As Richard the Lionheart was returning to Europe from the third Crusade, he was captured by Duke Leopold of Austria (whom he had publically insulted during the Crusade) in 1192. Duke Leopold then turned Richard over to German Emperor Henry VI, who held him at Trifels for almost a year (from 1193-1194) for ransom. His ransom of 150,000 Marks (a huge sum at the time) was paid, and Richard returned to England briefly to regain his crown. Less than a month later, he went to France to try to regain lands in Normandy that he had lost. He died in 1199 from complications from a wound he received during a battle in France.

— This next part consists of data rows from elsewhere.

(** [router.handle] on a pathname: the first route that matches and handles the
    method; for [OPTIONS], the methods of the routes that match. *)
Definition router (m : http_method) (q : string) : dispatch :=
  match mount_strip q with
  | None => NotFound
  | Some p =>
      let matching := List.filter (fun r => path_matches (route_path r) p) routes in
      match find (fun r => handles r m) matching with
      | Some r => Dispatch r
      | None =>
          if bool_decide (m = OPTIONS) then
            match foldl (fun acc r => append_methods acc (route_options r)) [] matching with
            | [] => NotFound
            | ms => Allow ms
            end
          else NotFound
      end
  end.

(** The request's method and URL: the router runs on the pathname. *)
Definition route_request (m : http_method) (url : string) : dispatch := router m (pathname url).

(** The spellings of a route's URL the router accepts: [/users], an
    optional [/], the route's path without its trailing [/], an optional
    [/], in any case. *)
Definition spelled_as (q : string) (r : route) : Prop :=
  exists s t, (s = EmptyString \/ s = "/") /\ (t = EmptyString \/ t = "/") /\
    to_lower q = mount +:+ s +:+ drop_slash (route_path r) +:+ t.

(** ** The application *)

Section App.
Context `{PasswordHasher} `{TokenService} `{Md5}.
Variable dirname : string.
Variable syntax_message : string -> string.

(** [res.send] on a [HEAD] request ends the response without its body. *)
Definition head_strip (m : http_method) (x : server * (Z * string)) : server * (Z * string) :=
  if bool_decide (m = HEAD) then (x.1, (x.2.1, EmptyString)) else x.

(** [express.json()], then the router: a route's exchange, the router's
    answer to [OPTIONS] ([res.send] of the methods), or nothing: the
    request leaves the router for the rest of [app.js]. *)
Definition handle (m : http_method) (url : string) (salt : string) (hr : http_request) (sv : server)
  : option (server * (Z * string)) :=
  let routed :=
    match route_request m url with
    | Dispatch r => Some (exchange dirname syntax_message r salt hr sv)
    | Allow ms => Some (sv, (200%Z, js_join "," ms))
    | NotFound => None
    end in
  option_map (head_strip m)
    match http_json hr with
    | Some text =>
        match body_parser syntax_message text with
        | inl e => Some (sv, wire (error_handler e))
        | inr _ => routed
        end
    | None => routed
    end.

End App.

(** ** Case-insensitive matching *)

Lemma lower_eqb_nonalpha c d : is_alpha d = false -> Ascii.eqb (ascii_to_lower c) d = Ascii.eqb c d.
Proof.
  intros Hd. unfold ascii_to_lower. destruct (is_upper c) eqn:Hu; [|done].
  destruct (Ascii.eqb_spec c d) as [<-|_]; [by unfold is_alpha in Hd; rewrite Hu in Hd|].
  destruct (Ascii.eqb_spec (ascii_of_nat (nat_of_ascii c + 32)) d) as [<-|]; [exfalso|done].
  unfold is_alpha, is_upper, is_lower in *. apply andb_true_iff in Hu as [H1 H2].
  apply Nat.leb_le in H1, H2. rewrite Ascii.nat_ascii_embedding in Hd by lia.
  rewrite (proj2 (Nat.leb_le 97 _)), (proj2 (Nat.leb_le _ 122)), orb_true_r in Hd by lia. done.
Qed.

Lemma to_lower_cons c s : to_lower (String c s) = String (ascii_to_lower c) (to_lower s).
Proof. reflexivity. Qed.

Lemma strip_prefix_ci_some p q r : strip_prefix_ci p q = Some r -> to_lower q = to_lower p +:+ to_lower r.
Proof.
  revert q. induction p as [|c p IH]; intros [|d q] H; cbn [strip_prefix_ci] in H; try discriminate.
  - by simplify_eq.
  - by simplify_eq.
  - destruct (Ascii.eqb_spec (ascii_to_lower c) (ascii_to_lower d)) as [E|]; [|done].
    by rewrite !to_lower_cons, (IH _ H), E, str_app_cons.
Qed.

Lemma strip_prefix_ci_app p s : strip_prefix_ci p (p +:+ s) = Some s.
Proof.
  induction p as [|c p IH]; [done|]. rewrite str_app_cons. cbn [strip_prefix_ci].
  by rewrite Ascii.eqb_refl.
Qed.

Lemma drop_slash_plain s : str_forall (fun c => negb (Ascii.eqb c "/")) s = true -> drop_slash s = s.
Proof.
  induction s as [|c [|c' r] IH]; [done| |]; cbn [str_forall]; intros (Hc & Hr)%andb_prop.
  - cbn [drop_slash]. by apply negb_true_iff in Hc as ->.
  - change (drop_slash (String c (String c' r))) with (String c (drop_slash (String c' r))). by rewrite IH.
Qed.

Lemma drop_slash_length s :
  String.length (drop_slash s) <= String.length s /\
  (String.length (drop_slash s) = String.length s -> drop_slash s = s).
Proof.
  induction s as [|c [|c' r] IH]; [done| |].
  - cbn [drop_slash]. destruct (Ascii.eqb c "/"); simpl; split; [lia|done|lia|done].
  - change (drop_slash (String c (String c' r))) with (String c (drop_slash (String c' r))).
    destruct IH as [IH1 IH2]. cbn [String.length] in *. split; [lia|]. intros H. rewrite IH2; [done|lia].
Qed.

Lemma strip_prefix_ci_lower p q : strip_prefix_ci p (to_lower q) = option_map to_lower (strip_prefix_ci p q).
Proof.
  revert q. induction p as [|c p IH]; intros [|d q]; try done.
  rewrite to_lower_cons. cbn [strip_prefix_ci]. rewrite ascii_to_lower_idem.
  by destruct (Ascii.eqb _ _).
Qed.

Lemma path_matches_lower p q : path_matches p (to_lower q) = path_matches p q.
Proof.
  unfold path_matches. rewrite strip_prefix_ci_lower.
  destruct (strip_prefix_ci _ q) as [[|c [|]]|]; try done.
  by apply lower_eqb_nonalpha.
Qed.

Lemma mount_strip_lower q : mount_strip (to_lower q) = option_map to_lower (mount_strip q).
Proof.
  unfold mount_strip. rewrite strip_prefix_ci_lower.
  destruct (strip_prefix_ci mount q) as [[|c r]|]; try done. cbn [option_map].
  rewrite to_lower_cons, lower_eqb_nonalpha by done. destruct (Ascii.eqb c "/"); [|done].
  destruct r as [|c' r]; [done|]. rewrite to_lower_cons, lower_eqb_nonalpha by done.
  by destruct (Ascii.eqb c' "/").
Qed.

Lemma pathname_lower url : pathname (to_lower url) = to_lower (pathname url).
Proof.
  induction url as [|c r IH]; [done|]. rewrite to_lower_cons. cbn [pathname].
  rewrite lower_eqb_nonalpha by done. destruct (Ascii.eqb c "?"); [done|].
  by rewrite IH, to_lower_cons.
Qed.

Lemma router_lower m q : router m (to_lower q) = router m q.
Proof.
  unfold router. rewrite mount_strip_lower. destruct (mount_strip q) as [p|]; [|done]. cbn [option_map].
  by rewrite (List.filter_ext _ (fun r => path_matches (route_path r) p)) by (intros; apply path_matches_lower).
Qed.


(** ** What a path matches *)

Lemma mount_strip_some q p : mount_strip q = Some p ->
  (p = "/" /\ (to_lower q = mount \/ to_lower q = mount +:+ "/")) \/
  (exists s, (s = EmptyString \/ s = "/") /\ to_lower q = mount +:+ s +:+ to_lower p).
Proof.
  unfold mount_strip. destruct (strip_prefix_ci mount q) as [rest|] eqn:E; [|done].
  apply strip_prefix_ci_some in E. change (to_lower mount) with mount in E. rewrite E.
  destruct rest as [|c r]; [intros [= <-]; left; split; [done|left; apply str_app_nil_r]|].
  destruct (Ascii.eqb_spec c "/") as [->|]; [|done].
  destruct r as [|c' r]; [intros [= <-]; left; by split; [|right]|].
  destruct (Ascii.eqb_spec c' "/") as [->|]; intros [= <-]; right.
  - exists "/". split; [by right|]. by rewrite to_lower_cons.
  - exists EmptyString. split; [by left|]. by rewrite str_app_nil_l.
Qed.

Lemma path_matches_true p q : path_matches p q = true ->
  exists t, (t = EmptyString \/ t = "/") /\ to_lower q = to_lower (drop_slash p) +:+ t.
Proof.
  unfold path_matches. destruct (strip_prefix_ci _ q) as [[|c [|]]|] eqn:E; try done;
    apply strip_prefix_ci_some in E.
  - intros _. exists EmptyString. split; [by left|]. by rewrite E.
  - intros Hc%Ascii.eqb_eq. subst c. exists "/". split; [by right|]. by rewrite E.
Qed.

Lemma route_base_lower r : to_lower (drop_slash (route_path r)) = drop_slash (route_path r).
Proof. by destruct r. Qed.

Lemma matched_spelled q p r : mount_strip q = Some p -> path_matches (route_path r) p = true -> spelled_as q r.
Proof.
  intros Hm Hp. apply path_matches_true in Hp as [t [Ht Hp]]. rewrite route_base_lower in Hp.
  destruct (mount_strip_some _ _ Hm) as [[-> Hq]|[s [Hs Hq]]].
  - destruct r, Ht; subst t; vm_compute in Hp; try discriminate.
    destruct Hq as [Hq|Hq]; [exists EmptyString, EmptyString | exists EmptyString, "/"];
      (split; [by left|]); (split; [by (left + right)|]); by rewrite Hq.
  - exists s, t. split_and!; [done | done |]. by rewrite Hq, Hp.
Qed.

(** No two routes' paths match the same path. *)
Lemma path_unique p r1 r2 :
  path_matches (route_path r1) p = true -> path_matches (route_path r2) p = true -> r1 = r2.
Proof.
  intros (t1 & Ht1 & H1)%path_matches_true (t2 & Ht2 & H2)%path_matches_true.
  rewrite H1, !route_base_lower in H2.
  destruct r1, r2; try done; destruct Ht1, Ht2; subst; vm_compute in H2; discriminate.
Qed.

Lemma matching_cases p :
  List.filter (fun r => path_matches (route_path r) p) routes = [] \/
  exists r, List.filter (fun r => path_matches (route_path r) p) routes = [r] /\ path_matches (route_path r) p = true.
Proof.
  unfold routes. cbn [List.filter].
  repeat match goal with |- context [path_matches (route_path ?r) p] => destruct (path_matches (route_path r) p) eqn:? end;
    first [by left | by right; eexists |
           exfalso; match goal with
                    | H1 : path_matches (route_path ?a) p = true, H2 : path_matches (route_path ?b) p = true |- _ =>
                        assert (a = b) by (eapply path_unique; eauto); discriminate
                    end].
Qed.

Lemma handles_spec r m : handles r m = true <-> m = route_method r \/ (m = HEAD /\ route_method r = GET).
Proof. unfold handles. by rewrite orb_true_iff, andb_true_iff, !bool_decide_eq_true. Qed.

(** ** What the router answers *)

Lemma router_dispatch_inv m q r : router m q = Dispatch r -> handles r m = true /\ spelled_as q r.
Proof.
  unfold router. destruct (mount_strip q) as [p|] eqn:Hm; [|done].
  destruct (find _ _) as [r'|] eqn:Hf.
  - intros [= <-]. apply List.find_some in Hf as [Hin Hh]. apply List.filter_In in Hin as [_ Hp].
    eauto using matched_spelled.
  - case_bool_decide; [destruct (foldl _ _ _)|]; done.
Qed.

Lemma router_spelled m q r : handles r m = true -> spelled_as q r -> router m q = Dispatch r.
Proof.
  intros [->|[-> Hg]]%handles_spec (s & t & Hs & Ht & Hq); rewrite <- router_lower, Hq;
    destruct r; try discriminate; destruct Hs, Ht; subst; reflexivity.
Qed.

Lemma router_allow_inv m q ms : router m q = Allow ms -> m = OPTIONS /\ exists r, spelled_as q r /\ ms = route_options r.
Proof.
  unfold router. destruct (mount_strip q) as [p|] eqn:Hm; [|done].
  destruct (find _ _); [done|]. case_bool_decide as Ho; [subst m|done]. intros H. split; [done|].
  destruct (matching_cases p) as [E|[r [E Hp]]]; rewrite E in H; cbn [foldl] in H; [done|].
  exists r. split; [eauto using matched_spelled|].
  destruct r; vm_compute in H; by injection H as <-.
Qed.

Lemma router_options q r : spelled_as q r -> router OPTIONS q = Allow (route_options r).
Proof. intros (s & t & Hs & Ht & Hq). rewrite <- router_lower, Hq. destruct r, Hs, Ht; subst; reflexivity. Qed.

Lemma find_ext {A} (f g : A -> bool) (l : list A) : (forall x, f x = g x) -> find f l = find g l.
Proof. intros Hfg. induction l as [|x l IH]; [done|]. cbn [find]. by rewrite Hfg, IH. Qed.

(** [HEAD] and [GET] reach the same routes. *)
Lemma router_head q : router HEAD q = router GET q.
Proof.
  unfold router. destruct (mount_strip q); [|done].
  by rewrite (find_ext (fun r => handles r HEAD) (fun r => handles r GET)) by (intros []; reflexivity).
Qed.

After a hike up and down the hill on such a hot day, we welcomed the opportunity to sample Kranz’s refreshing Carbernet Sauvignon sparkling wine and will certainly be adding it to our portfolio soon. We also had the pleasure of tasting all of the 2019 Riesling and Spaetburgunder vintages - a stunning selection that I am very excited to be bringing to the UK soon.
Kranz’s Blanc de Noirs Brut Nature 2019 - a refreshing, organic sparkling wine.

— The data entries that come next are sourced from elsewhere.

(* ===== verification/Accounts.v ===== *)
(** * An abstract specification of the user directory

    Seen from outside, the [User] collection of [src/db/usersSchema.js]
    is a finite map from an email (the schema's unique key) to the
    account stored under it: [view] reads the list-backed store of
    [UserModel.v] as a [gmap].  [dir_step] is what the directory
    promises: an account is read by its email, a fresh email may be
    registered with a well-formed account, and an existing account may
    have its subscription set to a value of the enum or its avatar URL
    replaced.

    The theorems are refinements: [User.create] and
    [User.findByIdAndUpdate] do, on the view, exactly the insertion and
    the in-place update of the map; every run of the service of
    [Api.v], whatever the requests, is a run of [dir_step]; and so is
    every interleaving of concurrent requests of [Concurrency.v]. *)

From S2P Require Import Prelude Http UserModel Validation Services Upload Handlers Api Concurrency.

Module Accounts.
Import Users UsersFacts Api.

Abbreviation directory := (gmap string User.user_doc) (only parsing).

Definition view_list (l : list User.user_doc) : directory :=
  list_to_map ((fun d => (User.email d, d)) <$> l).

(** The abstraction of a store. *)
Definition view (st : User.store) : directory := view_list (User.docs st).

(** The updates the directory allows on an existing account. *)
Definition update_allowed (u : User.user_update) : Prop :=
  match u with
  | User.SetSubscription s => s ∈ User.subscription_enum
  | User.SetAvatarURL _ => True
  end.

(** One change of the abstract directory. *)
Inductive dir_step : directory -> directory -> Prop :=
  | dir_stay m : dir_step m m
  | dir_update m e d u :
      m !! e = Some d -> update_allowed u ->
      dir_step m (<[e := User.apply_update u d]> m)
  | dir_register m d :
      m !! User.email d = None -> User.doc_wf d ->
      dir_step m (<[User.email d := d]> m).

(** ** The store operations on the view *)

Lemma view_list_cons d l : view_list (d :: l) = <[User.email d := d]> (view_list l).
Proof. done. Qed.

Lemma view_list_keys l : ((fun d => (User.email d, d)) <$> l).*1 = map User.email l.
Proof. induction l as [|d l IH]; [done|]. csimpl. by f_equal. Qed.

Lemma find_email_view l e :
  find (fun d => String.eqb (User.email d) e) l = view_list l !! e.
Proof.
  induction l as [|d l IH]; [done|]. cbn [find]. rewrite view_list_cons.
  destruct (String.eqb_spec (User.email d) e) as [<-|Hne].
  - by rewrite lookup_insert_eq.
  - by rewrite lookup_insert_ne.
Qed.

(** [findOne({ email })] is the lookup of the view. *)
Lemma findOne_email_view st e : User.findOne_email e st = view st !! e.
Proof. apply find_email_view. Qed.

Lemma view_snoc l d :
  User.email d ∉ map User.email l -> view_list (l ++ [d]) = <[User.email d := d]> (view_list l).
Proof.
  intros Hd. unfold view_list. rewrite fmap_app. apply list_to_map_snoc.
  by rewrite view_list_keys.
Qed.

Lemma view_update_first i f l d :
  (forall x, User.email (f x) = User.email x) -> NoDup (map User.email l) ->
  find (fun x => Nat.eqb (User.uid x) i) l = Some d ->
  view_list (User.update_first i f l) = <[User.email d := f d]> (view_list l).
Proof.
  intros Hf. induction l as [|x r IH]; [done|]. cbn [User.update_first find map].
  intros (Hx & Hr)%NoDup_cons. destruct (Nat.eqb (User.uid x) i).
  - intros [= <-]. rewrite !view_list_cons, Hf. by rewrite insert_insert_eq.
  - intros Hd. rewrite !view_list_cons, IH by done. apply insert_insert_ne.
    intros He. apply Hx. rewrite He. apply list_elem_of_In, in_map.
    by apply (User.find_Some_In _ _ _ Hd).
Qed.

Lemma findById_view st i d :
  User.store_wf st -> User.findById i st = Some d -> view st !! User.email d = Some d.
Proof.
  intros Hwf Hf. rewrite <- findOne_email_view. apply User.findOne_email_In; [done|].
  by apply (User.find_Some_In _ _ _ Hf).
Qed.

Lemma email_apply_update u x : User.email (User.apply_update u x) = User.email x.
Proof. by destruct u. Qed.

Lemma view_findByIdAndUpdate i u st d :
  User.store_wf st -> User.findById i st = Some d ->
  view (fst (User.findByIdAndUpdate i u st)) = <[User.email d := User.apply_update u d]> (view st).
Proof.
  intros Hwf Hf. unfold User.findByIdAndUpdate. rewrite Hf.
  apply view_update_first; [apply email_apply_update | apply Hwf | exact Hf].
Qed.

(** ** Refinement of the collection *)

(** A successful [User.create] inserts its document into the
    directory under its email, a key the directory did not have; the
    rest of the directory is unchanged. *)
Theorem create_refines obj st st' d :
  User.create obj st = (st', inr d) ->
  view st !! User.email d = None /\ view st' = <[User.email d := d]> (view st).
Proof.
  intros (_ & Ht & _ & ->)%User.create_ok_inv. pose proof (User.email_taken_false _ _ Ht) as Hn.
  split; [|by apply view_snoc].
  rewrite <- findOne_email_view. unfold User.findOne_email.
  destruct (find _ _) as [x|] eqn:Hx; [|done].
  apply User.find_Some_In in Hx as [Hin He%String.eqb_eq]. exfalso. apply Hn.
  rewrite <- He. apply list_elem_of_In, in_map, Hin.
Qed.

(** On a well-formed store, [User.findByIdAndUpdate(id, upd)]
    replaces, in the directory, the account of the user with that id by
    the updated one, under the same email, and changes nothing else;
    it answers that updated account. *)
Theorem update_refines i u st d :
  User.store_wf st -> User.findById i st = Some d ->
  view (fst (User.findByIdAndUpdate i u st)) = <[User.email d := User.apply_update u d]> (view st) /\
  snd (User.findByIdAndUpdate i u st) = inr (Some (User.apply_update u d)).
Proof.
  intros Hwf Hf. split; [by apply view_findByIdAndUpdate|].
  unfold User.findByIdAndUpdate. by rewrite Hf.
Qed.

(** ** Refinement of the service *)

Section Service.
Context `{PasswordHasher} `{TokenService} `{Md5}.
Variable dirname : string.

(** The states whose directory is reachable from [m0] by [dir_step]. *)
Definition simulates (m0 : directory) (st : User.store) : Prop :=
  User.store_wf st /\ rtc dir_step m0 (view st).

Lemma update_simulates m0 u i :
  update_allowed u -> (forall d, User.doc_wf d -> User.doc_wf (User.apply_update u d)) ->
  preserves (simulates m0) (User.findByIdAndUpdate i u).
Proof.
  intros Hu Hwfu st st' r [Hwf Hr] Hupd. split; [by eapply User.findByIdAndUpdate_wf|].
  destruct (User.findById i st) as [d|] eqn:Hf.
  - pose proof (view_findByIdAndUpdate i u st d Hwf Hf) as Hv. rewrite Hupd in Hv. simpl in Hv.
    rewrite Hv. eapply rtc_r; [exact Hr|]. eapply dir_update; [|done]. by eapply findById_view.
  - unfold User.findByIdAndUpdate in Hupd. rewrite Hf in Hupd. by injection Hupd as <- _.
Qed.

(** Both updates the handlers make keep a store simulated. *)
Lemma simulates_updates m0 :
  (forall i s, s ∈ User.subscription_enum ->
     preserves (simulates m0) (User.findByIdAndUpdate i (User.SetSubscription s))) /\
  (forall i a, preserves (simulates m0) (User.findByIdAndUpdate i (User.SetAvatarURL a))).
Proof.
  split.
  - intros i s Hs. apply update_simulates; [done|]. intros d. by apply User.apply_update_subscription_wf.
  - intros i a. apply update_simulates; [done | apply User.apply_update_avatar_wf].
Qed.

(** C19: Every run of the service refines the abstract directory: from
    a well-formed collection, the collection of any state a sequence of
    requests reaches is a directory [dir_step] reaches from the first
    one.  The service never changes an account otherwise than by the
    two updates the directory allows. *)
Theorem service_refines_directory init sv :
  User.store_wf (db init) -> reachable dirname init sv ->
  rtc dir_step (view (db init)) (view (db sv)).
Proof.
  intros Hwf Hr.
  destruct (simulates_updates (view (db init))) as [Hs Ha].
  by apply (reachable_preserves dirname (simulates (view (db init))) init sv).
Qed.

(** C28: Every interleaving of any requests refines the abstract
    directory: at every point of every schedule of the pool, the
    collection is a directory [dir_step] reaches from the initial one. *)
Theorem concurrent_refines_directory rs sv c :
  User.store_wf (db sv) -> rtc Concurrency.cstep (sv, Concurrency.route_progs dirname rs) c ->
  rtc dir_step (view (db sv)) (view (db c.1)).
Proof.
  intros Hwf Hr.
  refine (proj2 (proj1 (Concurrency.rtc_cstep_ok (fun sv' => simulates (view (db sv)) (db sv'))
                          sv _ c _ _ Hr))); [done|].
  destruct (simulates_updates (view (db sv))) as [Hs Ha].
  by apply (Concurrency.route_progs_ok dirname (simulates (view (db sv)))).
Qed.

End Service.

(** ** The theorems on concrete stores *)

Import ExampleServices UsersExamples.

Lemma create_refines_witness :
  User.create User.carol_input User.empty_store =
    (User.carol_store, inr (User.to_doc 0 (User.with_defaults User.carol_input))) /\
  view User.carol_store =
    <["carol@example.com" := User.to_doc 0 (User.with_defaults User.carol_input)]> (view User.empty_store).
Proof.
  assert (Hc : User.create User.carol_input User.empty_store =
               (User.carol_store, inr (User.to_doc 0 (User.with_defaults User.carol_input))))
    by (vm_compute; reflexivity).
  split; [exact Hc | exact (proj2 (create_refines _ _ _ _ Hc))].
Defined.

Lemma update_refines_witness :
  User.store_wf (db demo_server) /\ User.findById 0 (db demo_server) = Some alice /\
  view (fst (User.findByIdAndUpdate 0 (User.SetSubscription "business") (db demo_server))) =
    <["alice@example.com" := User.apply_update (User.SetSubscription "business") alice]>
      (view (db demo_server)).
Proof.
  assert (Hwf : User.store_wf (db demo_server))
    by (apply (bool_decide_unpack _ (dec := User.store_wf_dec _)); vm_compute; exact I).
  assert (Hf : User.findById 0 (db demo_server) = Some alice) by reflexivity.
  split_and!; [exact Hwf | exact Hf | exact (proj1 (update_refines 0 _ _ _ Hwf Hf))].
Defined.

Lemma service_refines_directory_witness :
  User.store_wf (db demo_server) /\
  reachable demo_dirname demo_server (fst (serve demo_dirname PatchSubscription "s" demo_patch demo_server)) /\
  rtc dir_step (view (db demo_server))
    (view (db (fst (serve demo_dirname PatchSubscription "s" demo_patch demo_server)))).
Proof.
  assert (Hwf : User.store_wf (db demo_server))
    by (apply (bool_decide_unpack _ (dec := User.store_wf_dec _)); vm_compute; exact I).
  assert (Hr : reachable demo_dirname demo_server
                 (fst (serve demo_dirname PatchSubscription "s" demo_patch demo_server)))
    by (eapply reach_step; [apply reach_init | constructor]).
  split_and!; [exact Hwf | exact Hr | exact (service_refines_directory demo_dirname _ _ Hwf Hr)].
Defined.

Lemma concurrent_refines_directory_witness :
  User.store_wf (db demo_server) /\
  rtc Concurrency.cstep (demo_server, Concurrency.route_progs demo_dirname
                                        Concurrency.ConcurrencyExamples.race_requests)
    Concurrency.ConcurrencyExamples.race_end /\
  rtc dir_step (view (db demo_server)) (view (db Concurrency.ConcurrencyExamples.race_end.1)).
Proof.
  assert (Hwf : User.store_wf (db demo_server))
    by (apply (bool_decide_unpack _ (dec := User.store_wf_dec _)); vm_compute; exact I).
  assert (Hr : rtc Concurrency.cstep (demo_server, Concurrency.route_progs demo_dirname
                                                 Concurrency.ConcurrencyExamples.race_requests)
                 Concurrency.ConcurrencyExamples.race_end) by apply Concurrency.sched_run_rtc.
  split_and!; [exact Hwf | exact Hr | exact (concurrent_refines_directory demo_dirname _ _ _ Hwf Hr)].
Defined.

End Accounts.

That afternoon, Boris took us to various vineyards across their estate and explained about how the different soil, weather and other conditions affect the vines. He elaborated about their organic winemaking methods.

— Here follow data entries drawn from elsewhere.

(* ===== verification/Mailer.v ===== *)
(** * The verification mail: [src/routes/midleware/sendEmail.js]

    [sendVerificationEmail(email, verificationToken)] builds a nodemailer
    transport from a fixed configuration, a verification link with the
    token, fixed mail options, and returns a promise settled by the
    transport's callback: rejected with its error, or resolved with
    [info.response].  The transport is a function from the configuration
    and the options to the callback's outcome: the library sends, the
    code only wires its answer into the promise.  No route of
    [src/routes/api/users.js] calls this function.

    The link is meant for [GET /auth/verify/:verificationToken], a route
    that is not in the repository: [link_token] is the request a client
    makes for the link ([request_path]) at that route as Express 4 runs
    it ([verify_route]: path-to-regexp's end-anchored, case-insensitive
    parameter, then [decodeURIComponent], [pct_items] and
    [utf8_decode]).  The theorems: a token that is not empty and holds
    none of [/ ? # %] is read back (C22); a token holding one of them
    never is, since the code does not encode it (C23).  The client is
    taken to send the link's path as written: a browser would also
    percent-encode spaces and non-ASCII units, which the decoding gives
    back, and drop [.] and [..] segments. *)

From S2P Require Import Prelude Json Upload Router.

Module Mailer.

Record smtp_config : Type := mk_smtp {
  smtp_host : string;
  smtp_port : nat;
  smtp_user : string;
  smtp_pass : string
}.

Record mail_options : Type := mk_mail {
  mail_from : string;
  mail_to : string;
  mail_subject : string;
  mail_text : string
}.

Iris Ellmann (The WineBarn MD) and Boris Kranz (Owner of Weingut Kranz)
In the evening, we went to a local Guesthouse run by a husband and wife team, Ulrike and Wolfgang Reuter von Reuter´s Holzappel. There, we started with a Vermouth aperitif with lime and ice, which was a new and refreshing experience. After that, Boris chose a couple of wines from fellow local producers, as he felt we should try a full spectrum of Pfalz wines. His very liberal attitude was rewarded by us loving the other wines too.
The food at Holzappel was extremely good. Local chanterelles, goats cheese and beetroot made a delicious starter. The chef Wolfgang fell in love with my dog Blu, so he was also rewarded with bits of filet from the kitchen. Saying goodbye was especially hard on the two of them!
Day 4: Sunday
Sunday began with a run with Blu up to the Kalmit just as the sun rose. These kind of moments are priceless as the quiet and the beauty is a soothing start to the day.
The Kalmit is the highest peak in the Palatinate Forest and the second highest (after the Donnersberg) in the Palatinate region of Germany. It is 672 metres above sea level (NHN) and located 5.5 kilometres (3.4 miles) south of the town of Neustadt an der Weinstraße.
Claudia Ellmann at the entrance of Weingut Dr Bassermann-Jordan
If you don’t have any travel plans this summer, I would highly recommend visiting Germany. It is so diverse and beautiful. The food and wine is amazing - and the people very hospitable and proud of their local cuisine, tradition and heritage.
Just don’t forget to keep each other safe!